Neoadjuvanter Einsatz von Carboplatin gehört zum Standard beim frühen TNBC
Über Jahre diskutierte man den neoadjuvanten Einsatz von Carboplatin beim frühen TNBC. Mittlerweile ist Carboplatin in Kombination mit Taxanen und Anthrazyklinen – unabhängig vom zusätzlichen Einsatz des Checkpoint-Inhibitors Pembrolizumab – integraler Bestandteil der neoadjuvanten Chemotherapie beim frühen TNBC.
Das SGBCC-Panel bestätigt dies jeweils mit einem klaren Mehrheitsvotum. Das Gremium weist zudem darauf hin, dass die Indikation einer platinbasierten Chemotherapie beim frühen TNBC unabhängig vom Nachweis einer Keimbahn-BRCA1/2-Mutation ist.

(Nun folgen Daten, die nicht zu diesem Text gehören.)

(** ** Updating one table *)

Definition upd_blob (f : gmap string Blob → gmap string Blob) (d : DB) : DB :=
  {| blob_t := f (blob_t d); url_t := url_t d; suite_t := suite_t d; snap_t := snap_t d;
     snap_seq := snap_seq d; member_t := member_t d; skip_t := skip_t d; pkg_t := pkg_t d;
     seen_t := seen_t d; audit_t := audit_t d; rep_t := rep_t d; meta_clock := meta_clock d |}.

Definition upd_url (f : gmap URLKey URLPath → gmap URLKey URLPath) (d : DB) : DB :=
  {| blob_t := blob_t d; url_t := f (url_t d); suite_t := suite_t d; snap_t := snap_t d;
     snap_seq := snap_seq d; member_t := member_t d; skip_t := skip_t d; pkg_t := pkg_t d;
     seen_t := seen_t d; audit_t := audit_t d; rep_t := rep_t d; meta_clock := meta_clock d |}.

Definition upd_suite (f : gmap SuiteKey SuiteFreshness → gmap SuiteKey SuiteFreshness)
    (d : DB) : DB :=
  {| blob_t := blob_t d; url_t := url_t d; suite_t := f (suite_t d); snap_t := snap_t d;
     snap_seq := snap_seq d; member_t := member_t d; skip_t := skip_t d; pkg_t := pkg_t d;
     seen_t := seen_t d; audit_t := audit_t d; rep_t := rep_t d; meta_clock := meta_clock d |}.

Definition upd_snap (f : gmap Z SuiteSnapshot → gmap Z SuiteSnapshot) (d : DB) : DB :=
  {| blob_t := blob_t d; url_t := url_t d; suite_t := suite_t d; snap_t := f (snap_t d);
     snap_seq := snap_seq d; member_t := member_t d; skip_t := skip_t d; pkg_t := pkg_t d;
     seen_t := seen_t d; audit_t := audit_t d; rep_t := rep_t d; meta_clock := meta_clock d |}.

Definition upd_seq (f : Z → Z) (d : DB) : DB :=
  {| blob_t := blob_t d; url_t := url_t d; suite_t := suite_t d; snap_t := snap_t d;
     snap_seq := f (snap_seq d); member_t := member_t d; skip_t := skip_t d; pkg_t := pkg_t d;
     seen_t := seen_t d; audit_t := audit_t d; rep_t := rep_t d; meta_clock := meta_clock d |}.

Definition upd_member (f : gmap (Z * string) Member → gmap (Z * string) Member) (d : DB) : DB :=
  {| blob_t := blob_t d; url_t := url_t d; suite_t := suite_t d; snap_t := snap_t d;
     snap_seq := snap_seq d; member_t := f (member_t d); skip_t := skip_t d; pkg_t := pkg_t d;
     seen_t := seen_t d; audit_t := audit_t d; rep_t := rep_t d; meta_clock := meta_clock d |}.
Lemma repair_members_ok id declared members d u d' :
  wf_debt id declared d → is_current d id = true →
  (∀ m, m ∈ members → sm_blob m = declared) →
  mfor (repair_member id) members d = Ok (u, d') →
  wf_debt id declared d' ∧ is_current d' id = true ∧
  (members ≠ [] ∨ snap_has_blob d id declared = true → snap_has_blob d' id declared = true) ∧
  (∀ k x, member_t d !! k = Some x → member_t d' !! k = Some x) ∧
  (∀ m, m ∈ members → ∃ x, member_t d' !! (id, sm_path m) = Some x ∧ m_blob x = declared).
Proof.
  revert d. induction members as [|m members IH]; intros d Hd Hcur Hall Hrun; cbn [mfor] in Hrun.
  { minv. split_and!; try done; [by intros [?|?]|]. intros m Hm. by apply not_elem_of_nil in Hm. }
  minv. assert (sm_blob m = declared) as Hm by (apply Hall; left).
  assert (wf_debt id declared st ∧ is_current st id = true ∧
          snap_has_blob st id declared = true ∧
          (∀ k x, member_t d !! k = Some x → member_t st !! k = Some x) ∧
          ∃ x, member_t st !! (id, sm_path m) = Some x ∧ m_blob x = declared)
    as (Hd1 & Hc1 & Hh1 & Hk1 & x1 & Hx1 & Hb1).
  { unfold repair_member in Hrun0. minv. destruct (member_t d !! (id, sm_path m)) as [e|] eqn:He.
    - minv. bclean. split_and!; try done.
      + apply snap_has_blob_true. exists (sm_path m), e. split; [done|congruence].
      + exists e. split; [done|congruence].
    - pose proof Hrun0 as Hins.
      eapply wf_debt_insert in Hins as (?&?&?); [|exact Hd|exact Hcur|exact Hm].
      split_and!; try done.
      + unfold member_insert in Hrun0. minv. intros k x Hk. simpl in *.
        rewrite lookup_insert_ne; [done|congruence].
      + unfold member_insert in Hrun0. minv. simpl. rewrite lookup_insert_eq. eauto. }
  destruct (IH st Hd1 Hc1) as (Hd2 & Hc2 & Hh2 & Hk2 & Hin2); [|exact Hrun|].
  { intros y Hy. apply Hall. by right. }
  split_and!; try done; eauto.
  intros y [->|Hy]%elem_of_cons; [|by apply Hin2]. eauto.
Qed.

Lemma mfor_massert_ok {A} (f : A → bool) (e : cache_error) l (d : DB) u d' :
  mfor (λ x, massert (f x) e) l d = Ok (u, d') → d' = d ∧ ∀ x, x ∈ l → f x = true.
Proof.
  revert d. induction l as [|x l IH]; intros d Hrun; cbn [mfor] in Hrun; minv.
  { split; [done|]. intros x Hx. by apply not_elem_of_nil in Hx. }
  destruct (IH _ Hrun) as [-> Hl]. split; [done|].
  intros y [->|Hy]%elem_of_cons; [done|by apply Hl].
Qed.

(** What a committed repair went through. *)
Lemma RepairSkippedMember_inv id path members d u d' :
  wf d → RepairSkippedMember id path members d = Ok (u, d') →
  ∃ sk, skip_t d !! (id, path) = Some sk ∧ is_current d id = true ∧ wf d' ∧
    skip_t d' = delete (id, path) (skip_t d) ∧
    (∀ k x, member_t d !! k = Some x → member_t d' !! k = Some x) ∧
    (∃ m, m ∈ members ∧ sm_path m = path) ∧
    (∀ m, m ∈ members → ∃ x, member_t d' !! (id, sm_path m) = Some x ∧
                             m_blob x = sk_declared sk).
Proof.
  intros Hwf Hrun. unfold RepairSkippedMember in Hrun. minv.
  apply current_guard_ok in Hrun0 as [-> Hcur].
  destruct (skip_t d !! (id, path)) as [sk|] eqn:Hsk; minv.
  unfold repair_checks, bump_missing in *. minv.
  match goal with H : mfor _ _ _ = Ok (_, ?d1), E : existsb _ _ = true |- _ =>
    apply mfor_massert_ok in H as [-> Hall];
    apply existsb_exists in E as (mc & Hmc & Hp%String.eqb_eq) end.
  apply list_elem_of_In in Hmc.
  set (d1 := upd_skip _ d) in *.
  assert (wf d1) as Hwf1.
  { apply wf_upd_skip; [done|]. intros k s [_ Hk]%lookup_delete_Some.
    eapply (fk_skip d (wf_fk d Hwf)); eauto. }
  pose proof (wf_debt_bump id (sk_declared sk) d1 Hwf1) as Hd.
  assert (∀ m, m ∈ members → sm_blob m = sk_declared sk) as Hblob.
  { intros m Hm. apply Hall in Hm. by bclean. }
  destruct (repair_members_ok id (sk_declared sk) members _ _ _ Hd Hcur Hblob Hrun)
    as (Hd' & _ & Hhas & Hk & Hin).
  exists sk. split_and!; try done; [| |by eauto].
  - eapply wf_debt_paid; [exact Hd'|]. apply Hhas. left. intros ->. by apply not_elem_of_nil in Hmc.
  - clear -Hrun. set (d2 := upd_blob _ d1) in Hrun. change (skip_t d' = skip_t d2).
    clearbody d2. eapply (triple_for_inv (λ x, skip_t x = skip_t d2)); [|done|exact Hrun].
    intros m x v x' Hx Hm. unfold repair_member in Hm. minv.
    destruct (member_t x !! _); minv; [done|]. unfold member_insert in Hm. by minv.
Qed.
(* ===== verification/Suites.v ===== *)
(** * Suite rows and their lifecycle ([internal/cache/suite_rows.go],
    [suite_reap.go], [suite_evict.go], [fetched_row.go], [adoption_failure.go],
    [marker_sweep.go], [legacy_audit.go], [legacy_refresh.go], [suite_touch.go])

    Creating a suite row under its caps, deleting one (idle reaping, operator
    forget, eviction), the transaction that stores a fetched row, the failure
    record, and the audit that retires legacy snapshots. *)
From S2P Require Import Prelude GoStrings AptPath Tables Invariant Snapshots.
Local Open Scope Z_scope.

(** ** Data the callers pass *)

Record CachedAnchor := { ca_path : string; ca_blob : string; ca_signed : bool; ca_seen : Z }.

Record SuiteSeed := {
  sd_key : SuiteKey; sd_last_check : option Z; sd_last_success : option Z;
  sd_etag : option string; sd_lastmod : option string; sd_requested : Z;
  sd_signed_seen : Z; sd_cached : list CachedAnchor }.

Record SuiteCaps := { cap_global : Z; cap_per_host : Z }.

Inductive CreateOutcome :=
| SuiteNone | SuiteCreated | SuiteExists | SuiteRejectedGlobal | SuiteRejectedHost.

#[export] Instance CreateOutcome_eq_dec : EqDecision CreateOutcome.
Proof. solve_decision. Defined.

Definition Rejected (o : CreateOutcome) : bool :=
  bool_decide (o = SuiteRejectedGlobal) || bool_decide (o = SuiteRejectedHost).

Record CreateResult := {
  cr_outcome : CreateOutcome; cr_evicted : option SuiteKey; cr_unproven : bool;
  cr_busy : bool; cr_held_gone : bool; cr_held_kept : bool }.

Definition create_result (o : CreateOutcome) : CreateResult :=
  {| cr_outcome := o; cr_evicted := None; cr_unproven := false; cr_busy := false;
     cr_held_gone := false; cr_held_kept := false |}.

(** [CreateResult.retry] *)
Definition retry (r : CreateResult) : bool := cr_held_gone r || cr_held_kept r.

Inductive deleteOutcome := suiteKept | suiteDeleted | suiteNoRow.

#[export] Instance deleteOutcome_eq_dec : EqDecision deleteOutcome.
Proof. solve_decision. Defined.

(** ** Deleting a suite *)

(** [math.MaxInt64] *)
Definition ReapRegardless : Z := 2 ^ 63 - 1.

Definition snapshot_history (d : DB) (k : SuiteKey) : bool :=
  exists_where (λ _ s, bool_decide (ss_suite s = k) && signed_history s) (snap_t d).

Definition markSnapshotHistoryTx (k : SuiteKey) (now : Z) : T unit :=
  d ← mget;
  if snapshot_history d k then markSignedSeen (base_key k) now else mret tt.

(** The markers of a host and base, in both signed schemes. *)
Definition base_marker (host base : string) (k : SuiteKey) : bool :=
  signed_scheme (key_scheme k) && String.eqb (key_host k) host && String.eqb (key_path k) base.

Definition stampBaseMarkersTx (k : SuiteKey) (now : Z) : T unit :=
  mmodify (upd_seen (update_where
    (λ k' _, base_marker (key_host k) (MarkerBase (key_path k)) k') (Z.max now))).

Definition set_retired (now : Z) (s : SuiteSnapshot) : SuiteSnapshot :=
  {| ss_suite := ss_suite s; ss_inrelease := ss_inrelease s; ss_etag := ss_etag s;
     ss_lastmod := ss_lastmod s; ss_release := ss_release s;
     ss_release_gpg := ss_release_gpg s; ss_created := ss_created s;
     ss_adopted := ss_adopted s; ss_coverage := ss_coverage s; ss_heartbeat := ss_heartbeat s;
     ss_form := ss_form s; ss_date := ss_date s; ss_retired := Some now |}.

Definition retireSuiteSnapshotsTx (k : SuiteKey) (current : option Z) (now : Z) : T unit :=
  _ ← match current with
      | Some id => decrementSnapshotRefcountsTx id now
      | None => mret tt
      end;
  mmodify (upd_snap (update_where
    (λ _ s, bool_decide (ss_suite s = k) && bool_decide (ss_retired s = None))
    (set_retired now))).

Eine intensive Diskussion gab es darüber, ob das AC-Regime (Doxorubicin/Cyclophosphamid), das in der Pembrolizumab-Zulassungsstudie Keynote-522 dreiwöchentlich gegeben wurde, auch dosisdicht (alle zwei Wochen) eingesetzt werden kann. Knapp 40 Prozent der Panelmitglieder sind aufgrund der fehlenden Daten unsicher. Knapp 30 Prozent sprechen sich dafür aus.
Bezüglich der adjuvanten Weiterbehandlung mit Pembrolizumab empfehlen sie dagegen mehrheitlich auch bei Patientinnen mit pCR nicht auf die Fortsetzung des Checkpoint-Inhibitors zu verzichten.
Kombination aus PARP-und PD1-Hemmer als Option
Mit der PARP-Inhibition steht eine weitere wichtige Therapieoption beim frühen invasiven Mammakarzinom und Nachweis einer gBRCA1/2-Mutation zur Verfügung. Weist eine gBRCA1-mutierte Patientin mit frühem TNBC, die neoadjuvant mit Pembrolizumab und Chemotherapie behandelt wurde (entsprechend Keynote-522) postoperativ noch einen Tumorrest auf (non-pCR), ist laut SGBCC-Panel die postneoadjuvante Weiterbehandlung mit Pembrolizumab und Olaparib eine Option.
Zwar gibt es bislang keine Wirksamkeitsdaten für die Gabe beider Substanzen. Dennoch befürworteten die Panelmitglieder dies mehrheitlich aufgrund des hohen Risikos. Zudem zeigen Sicherheitsdaten, dass die kombinierte Gabe unter Sicherheitsaspekten möglich ist. Knapp ein Viertel der Experten würde beide Substanzen in Sequenz geben.
Analog dazu empfiehlt eine einfache Mehrheit bei einer gBRCA2-mutierten Patientin mit einem ER+/HER2- invasiven Mammakarzinom im Stadium III – ebenfalls einer Hochrisiko-Situation – nach (neo)adjuvanter dosisdichter Chemotherapie (z.B. AC/Paclitaxel) adjuvant zusätzlich zur endokrinen Standardtherapie Olaparib und Abemaciclib in Sequenz zu geben. Knapp 38 Prozent würden zusätzlich zur endokrinen Therapie nur Olaparib einsetzen.